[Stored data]
(** The transfer loop. *)
Lemma read_loop_spec fuel : forall idx cl skip k h m,
  (Z.to_nat (len - k) < fuel)%nat -> len < 2^63 ->
  off + len <= Z.of_nat (length l) * cluster_size f ->
  l !! idx = Some cl -> 0 <= skip < cluster_size f -> 0 <= k < len ->
  Z.of_nat idx * cluster_size f + skip = off + k ->
  heap_ok bs hb hn h -> got k m -> exists h' m',
    read_loop fuel sp f buf len cl skip k (h, m) = Some (len, (h', m')) /\
    heap_ok bs hb hn h' /\ got len m'.
Proof.
  induction fuel as [|fuel IH]; intros idx cl skip k h m Hfu Hlen Hend Hi Hs Hk Hpos Hh Hg; [lia|].
  pose proof (chain_valid idx cl Hi) as [Hv _]. pose proof Hf as [V1 V2 V3 V4 V5 V6 V7].
  cbn [read_loop fst snd]. rewrite (proj2 (Z.ltb_lt k len)), (proj2 (Z.leb_le 2 cl)) by lia. cbn [andb].
  destruct (cluster_buffer h Hh) as (tmp & h1 & h2 & E1 & T1 & E2 & Hh2). rewrite E1. bind.
  rewrite (proj2 (Z.eqb_neq tmp 0)) by (destruct T1; lia). rewrite !sub64_small by lia.
  set (j := if len - k <? cluster_size f - skip then len - k else cluster_size f - skip).
  assert (Hj : j = Z.min (len - k) (cluster_size f - skip))
    by (unfold j; destruct (Z.ltb_spec (len - k) (cluster_size f - skip)); lia). clearbody j.
  destruct (piece_spec idx cl skip k j tmp m Hi) as (m1 & E3 & G1); try lia; [exact T1|exact Hg|].
  rewrite E3. cbn [Z.eqb negb]. rewrite E2. bind. rewrite (add64_small k j) by lia.
  destruct (Z.leb_spec len (k + j)).
  - exists h2. eexists. replace (k + j) with len in * by lia. by split.
  - assert (Hnext : (S idx < length l)%nat) by nia.
    destruct (lookup_lt_is_Some_2 l (S idx) Hnext) as [d Hd].
    destruct (next_spec (k + j) _ idx cl d ltac:(lia) G1 Hi Hd) as (m2 & -> & G2 & N1 & N2). bind.
    rewrite N1, N2. cbn [orb]. apply (IH (S idx)); try lia; try done.
Qed.

End volume.

End ExfatSpec.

● TASK REQUIREMENTS:
Down to the last line, give the records again exactly.

● TASK SOLUTION:
(** The transfer loop. *)
Lemma read_loop_spec fuel : forall idx cl skip k h m,
  (Z.to_nat (len - k) < fuel)%nat -> len < 2^63 ->
  off + len <= Z.of_nat (length l) * cluster_size f ->
  l !! idx = Some cl -> 0 <= skip < cluster_size f -> 0 <= k < len ->
  Z.of_nat idx * cluster_size f + skip = off + k ->
  heap_ok bs hb hn h -> got k m -> exists h' m',
    read_loop fuel sp f buf len cl skip k (h, m) = Some (len, (h', m')) /\
    heap_ok bs hb hn h' /\ got len m'.
Proof.
  induction fuel as [|fuel IH]; intros idx cl skip k h m Hfu Hlen Hend Hi Hs Hk Hpos Hh Hg; [lia|].
  pose proof (chain_valid idx cl Hi) as [Hv _]. pose proof Hf as [V1 V2 V3 V4 V5 V6 V7].
  cbn [read_loop fst snd]. rewrite (proj2 (Z.ltb_lt k len)), (proj2 (Z.leb_le 2 cl)) by lia. cbn [andb].
  destruct (cluster_buffer h Hh) as (tmp & h1 & h2 & E1 & T1 & E2 & Hh2). rewrite E1. bind.
  rewrite (proj2 (Z.eqb_neq tmp 0)) by (destruct T1; lia). rewrite !sub64_small by lia.
  set (j := if len - k <? cluster_size f - skip then len - k else cluster_size f - skip).
  assert (Hj : j = Z.min (len - k) (cluster_size f - skip))
    by (unfold j; destruct (Z.ltb_spec (len - k) (cluster_size f - skip)); lia). clearbody j.
  destruct (piece_spec idx cl skip k j tmp m Hi) as (m1 & E3 & G1); try lia; [exact T1|exact Hg|].
  rewrite E3. cbn [Z.eqb negb]. rewrite E2. bind. rewrite (add64_small k j) by lia.
  destruct (Z.leb_spec len (k + j)).
  - exists h2. eexists. replace (k + j) with len in * by lia. by split.
  - assert (Hnext : (S idx < length l)%nat) by nia.
    destruct (lookup_lt_is_Some_2 l (S idx) Hnext) as [d Hd].
    destruct (next_spec (k + j) _ idx cl d ltac:(lia) G1 Hi Hd) as (m2 & -> & G2 & N1 & N2). bind.
    rewrite N1, N2. cbn [orb]. apply (IH (S idx)); try lia; try done.
Qed.

End volume.

End ExfatSpec.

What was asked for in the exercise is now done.